Segment Start: Supplied entries
(* ===== verification/SysExample.v ===== *)
(** A kernel with one running process that traps: the hypotheses of the theorems of
    SysSpec.v and Exec.v hold of it.  The process has descriptor 4 open and calls
    dup(4). *)
From S2P Require Import Prelude Riscv Memory Locks Blocks Log UserMem Pipe Uart Console Fs File Sysfile Proc Exec Virtio Trap.
From S2P Require Import Bio Stack FsExample FdSpec ProcSpec SysSpec.

#[local] Existing Instance flat_mem.
#[local] Instance flat_pages : PageAlloc flat := {| page_alloc := mret 0; page_free := fun _ => mret tt |}.
(** No memory for another process. *)
#[local] Instance flat_space : AddrSpace flat := {|
  as_pagetable _ := mret 0; as_freepagetable _ _ := mret tt; as_first _ _ := mret tt; as_alloc _ _ _ _ := mret 0;
  as_dealloc _ _ n := mret n; as_copy _ _ _ := mret (-1); as_clear _ _ := mret tt; as_walkaddr _ _ := mret 0;
  as_swapin _ _ := mret (-1); as_swapread _ _ := mret tt; as_swapwrite _ _ := mret tt; as_counts _ := (0, 0) |}.
#[local] Instance no_devices : Devices unit := {| dev_uart := mret tt; dev_disk := mret tt |}.
#[local] Instance bio1 : BufCache bcache := bio_cache 1.

(** The trapframe is at kernel address 4096: a7 is 10, a0 is 4. *)
Definition tf_mem : flat := Flat 16384 (fun a =>
  if a =? 2 ^ 32 + 4096 + TF_A 7 then 10 else if a =? 2 ^ 32 + 4096 + TF_A 0 then 4 else 0).
Definition idle_proc : proc := Proc UNUSED None 0 0 0 None 0 0 0 0 (fun _ => None) None [].
Definition run_proc : proc := Proc RUNNING None 0 0 7 None (KSTACK 1) 8192 8192 4096 ofile0 (Some 1) [].
Definition idle_tab : ptab := PTab (fun _ => idle_proc) 8 (Some 0) (fun c => if c =? 0 then Some 1 else None).
Definition tab0 : ptab := mod_tab 1 (fun _ => run_proc) idle_tab.
Definition kst1 : kst bcache flat :=
  Kst (Fs (LState (bss_bcache disk0) log0) sb0 itable0 tf_mem) ftable0 (fun _ => Pipe (fun _ => 0) 0 0 false false).
Definition world0 : world bcache flat unit := World (Sys kst1 tab0) 0 tt.

Lemma fds_none f : fds (fun _ => None) f = 0.
Proof. unfold fds. generalize 0 at 1 as fd. induction (Z.to_nat NOFILE) as [|k IH]; intros fd; cbn; [done|]. by rewrite IH. Qed.
Lemma opens_idle f : opens idle_tab f = 0.
Proof.
  unfold opens, idle_tab. cbn [t_proc idle_proc p_ofile]. induction procs as [|x l IH]; cbn [sumZ]; [done|]. by rewrite IH, fds_none.
Qed.
Lemma refs_ok0 : sys_ok (w_sys world0).
Proof.
  pose proof (fd_inv0 (bss_bcache disk0)) as [I1 I2]. split; cbn [world0 w_sys y_k y_t].
  - intros f Hf. unfold tab0. rewrite opens_mod by (unfold NPROC; lia). unfold others. rewrite opens_idle. cbn [idle_tab t_proc idle_proc p_ofile].
    rewrite fds_none. exact (I1 f Hf).
  - intros p fd f _ Hfd. unfold tab0. destruct (decide (p = 1)) as [->|Hne].
    + rewrite mod_tab_eq. exact (I2 fd f Hfd).
    + by rewrite mod_tab_ne.
  - intros p _ Hi. unfold tab0 in *. destruct (decide (p = 1)) as [->|Hne].
    + rewrite mod_tab_eq in Hi. by destruct Hi.
    + rewrite mod_tab_ne by done. by intros fd _.
Qed.
Abbreviation trap0 := (usertrap 0 64 128 (fun _ => DevOps None None) [] 77 88 0 false 8 0 1000 0 world0).
Lemma usertrap_refs_witness : exists r w', trap0 = Ret (r, w') /\ sys_ok (w_sys w').
Proof.
  destruct trap0 as [[r w']| | |] eqn:E; [|exfalso; revert E; vm_compute; discriminate..].
  exists r, w'. split; [done|].
  assert (devices_keep (C := bcache) (U := flat) (fun _ => DevOps None None)) as D by (intros m u a n; by split).
  apply (usertrap_refs 0 64 128 _ [] 77 88 D 0 1 false 8 0 1000 0 world0 r w').
  - reflexivity.
  - unfold NPROC. lia.
  - reflexivity.
  - apply refs_ok0.
  - exact E.
Defined.

(** The stack for the arguments "ls" and "-l". *)
Definition argv0 : list (list Z) := [[108; 115]; [45; 108]].
Definition sst1 : sst bcache flat := Sst kst1 ofile0 1.
Lemma exec_stack_witness : exists sp s', push_args 0 12288 argv0 sst1 = Ret (Some (2, sp), s') /\
  exists ptrs, Forall2 (fun p a => ucopyin (umem s') 0 p (length a + 1) = Some (a ++ [0])) ptrs argv0.
Proof.
  destruct (push_args 0 12288 argv0 sst1) as [[r s']| | |] eqn:E; [|exfalso; revert E; vm_compute; discriminate..].
  assert (match push_args 0 12288 argv0 sst1 with Ret (r, _) => Some r | _ => None end = Some r) as E' by (by rewrite E).
  assert (r = Some (2, 12224)) as -> by (revert E'; vm_compute; by intros [= <-]).
  exists 12224, s'. split; [done|]. apply (exec_stack 0 12288 argv0) in E.
  - destruct E as (_ & _ & _ & ptrs & _ & HF). exists ptrs. eapply Forall2_impl; [exact HF|]. cbn. tauto.
  - exact I.
  - vm_compute. intuition discriminate.
  - repeat (constructor; [split; [repeat (constructor; [vm_compute; intuition discriminate|]); constructor|by vm_compute]|]). constructor.
Defined.
(** ** cat.c *)
Fixpoint cat_loop (rounds : nat) (fd : Z) : prog K Z :=
  match rounds with
  | O => out_of_fuel
  | S rounds =>
      r ← read fd 512;
      let '(n, l) := r in
      if n >? 0 then
        w ← write 1 l;
        if negb (w =? n) then _ ← uprintf 2 (txt "cat: write error" ++ nl) []; exit 1
        else cat_loop rounds fd
      else mret n
  end.
Definition cat (rounds : nat) (fd : Z) : prog K unit :=
  n ← cat_loop rounds fd;
  if n <? 0 then _ ← uprintf 2 (txt "cat: read error" ++ nl) []; exit 1 else mret tt.
Definition cat_main (rounds : nat) (argv : list (list Z)) : prog K unit :=
  if lenZ argv <=? 1 then _ ← cat rounds 0; exit 0
  else
    _ ← each (tail argv) (fun name =>
          fd ← open name O_RDONLY;
          if fd <? 0 then _ ← uprintf 2 (txt "cat: cannot open %s" ++ nl) [AStr name]; exit 1
          else _ ← cat rounds fd; _ ← close fd; mret tt);
    exit 0.

(** ** wc.c *)
Record counts := Counts { c_l : Z; c_w : Z; c_c : Z; c_inword : bool }.
Definition blanks : list Z := [32; 13; 9; 10; 11].
Definition wc_byte (k : counts) (b : Z) : counts :=
  let c := s32 (c_c k + 1) in
  let l := if b =? 10 then s32 (c_l k + 1) else c_l k in
  match strchr blanks b with
  | Some _ => Counts l (c_w k) c false
  | None => if negb (c_inword k) then Counts l (s32 (c_w k + 1)) c true else Counts l (c_w k) c true
  end.
Fixpoint wc_loop (rounds : nat) (fd : Z) (k : counts) : prog K (Z * counts) :=
  match rounds with
  | O => out_of_fuel
  | S rounds =>
      r ← read fd 512;
      let '(n, l) := r in
      if n >? 0 then wc_loop rounds fd (foldl wc_byte k l) else mret (n, k)
  end.
Definition wc (rounds : nat) (fd : Z) (name : list Z) : prog K unit :=
  r ← wc_loop rounds fd (Counts 0 0 0 false);
  let '(n, k) := r in
  if n <? 0 then _ ← uprintf 1 (txt "wc: read error" ++ nl) []; exit 1
  else uprintf 1 (txt "%d %d %d %s" ++ nl) [AInt (c_l k); AInt (c_w k); AInt (c_c k); AStr name].
Definition wc_main (rounds : nat) (argv : list (list Z)) : prog K unit :=
  if lenZ argv <=? 1 then _ ← wc rounds 0 []; exit 0
  else
    _ ← each (tail argv) (fun name =>
          fd ← open name O_RDONLY;
          if fd <? 0 then _ ← uprintf 1 (txt "wc: cannot open %s" ++ nl) [AStr name]; exit 1
          else _ ← wc rounds fd name; _ ← close fd; mret tt);
    exit 0.

(** ** echo.c *)
Fixpoint echo_loop (args : list (list Z)) : prog K unit :=
  match args with
  | [] => mret tt
  | a :: rest =>
      _ ← write 1 a;
      _ ← write 1 (match rest with [] => nl | _ => [32] end);
      echo_loop rest
  end.
Definition echo_main (argv : list (list Z)) : prog K unit := _ ← echo_loop (tail argv); exit 0.

(** ** ls.c *)
(** [for(p=path+strlen(path); p >= path && *p != '/'; p--)] and [p++]: an offset. *)
Fixpoint last_name (k : nat) (path : list Z) : nat :=
  if nth k path 0 =? SLASH then S k else match k with O => O | S k => last_name k path end.
Definition fmtname (path : list Z) : list Z :=
  let p := drop (last_name (length path) path) path in
  if lenZ p >=? DIRSIZ then p else p ++ replicate (Z.to_nat (DIRSIZ - lenZ p)) 32.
Segment End: Supplied entries
# Task prompt:
Would you copy, unchanged, the stretch of the records above that begins at the line containing "destruct trap0 as" and ends at the line containing "assert (match push_args", and only that?

# Exercise response:
  destruct trap0 as [[r w']| | |] eqn:E; [|exfalso; revert E; vm_compute; discriminate..].
  exists r, w'. split; [done|].
  assert (devices_keep (C := bcache) (U := flat) (fun _ => DevOps None None)) as D by (intros m u a n; by split).
  apply (usertrap_refs 0 64 128 _ [] 77 88 D 0 1 false 8 0 1000 0 world0 r w').
  - reflexivity.
  - unfold NPROC. lia.
  - reflexivity.
  - apply refs_ok0.
  - exact E.
Defined.

(** The stack for the arguments "ls" and "-l". *)
Definition argv0 : list (list Z) := [[108; 115]; [45; 108]].
Definition sst1 : sst bcache flat := Sst kst1 ofile0 1.
Lemma exec_stack_witness : exists sp s', push_args 0 12288 argv0 sst1 = Ret (Some (2, sp), s') /\
  exists ptrs, Forall2 (fun p a => ucopyin (umem s') 0 p (length a + 1) = Some (a ++ [0])) ptrs argv0.
Proof.
  destruct (push_args 0 12288 argv0 sst1) as [[r s']| | |] eqn:E; [|exfalso; revert E; vm_compute; discriminate..].
  assert (match push_args 0 12288 argv0 sst1 with Ret (r, _) => Some r | _ => None end = Some r) as E' by (by rewrite E).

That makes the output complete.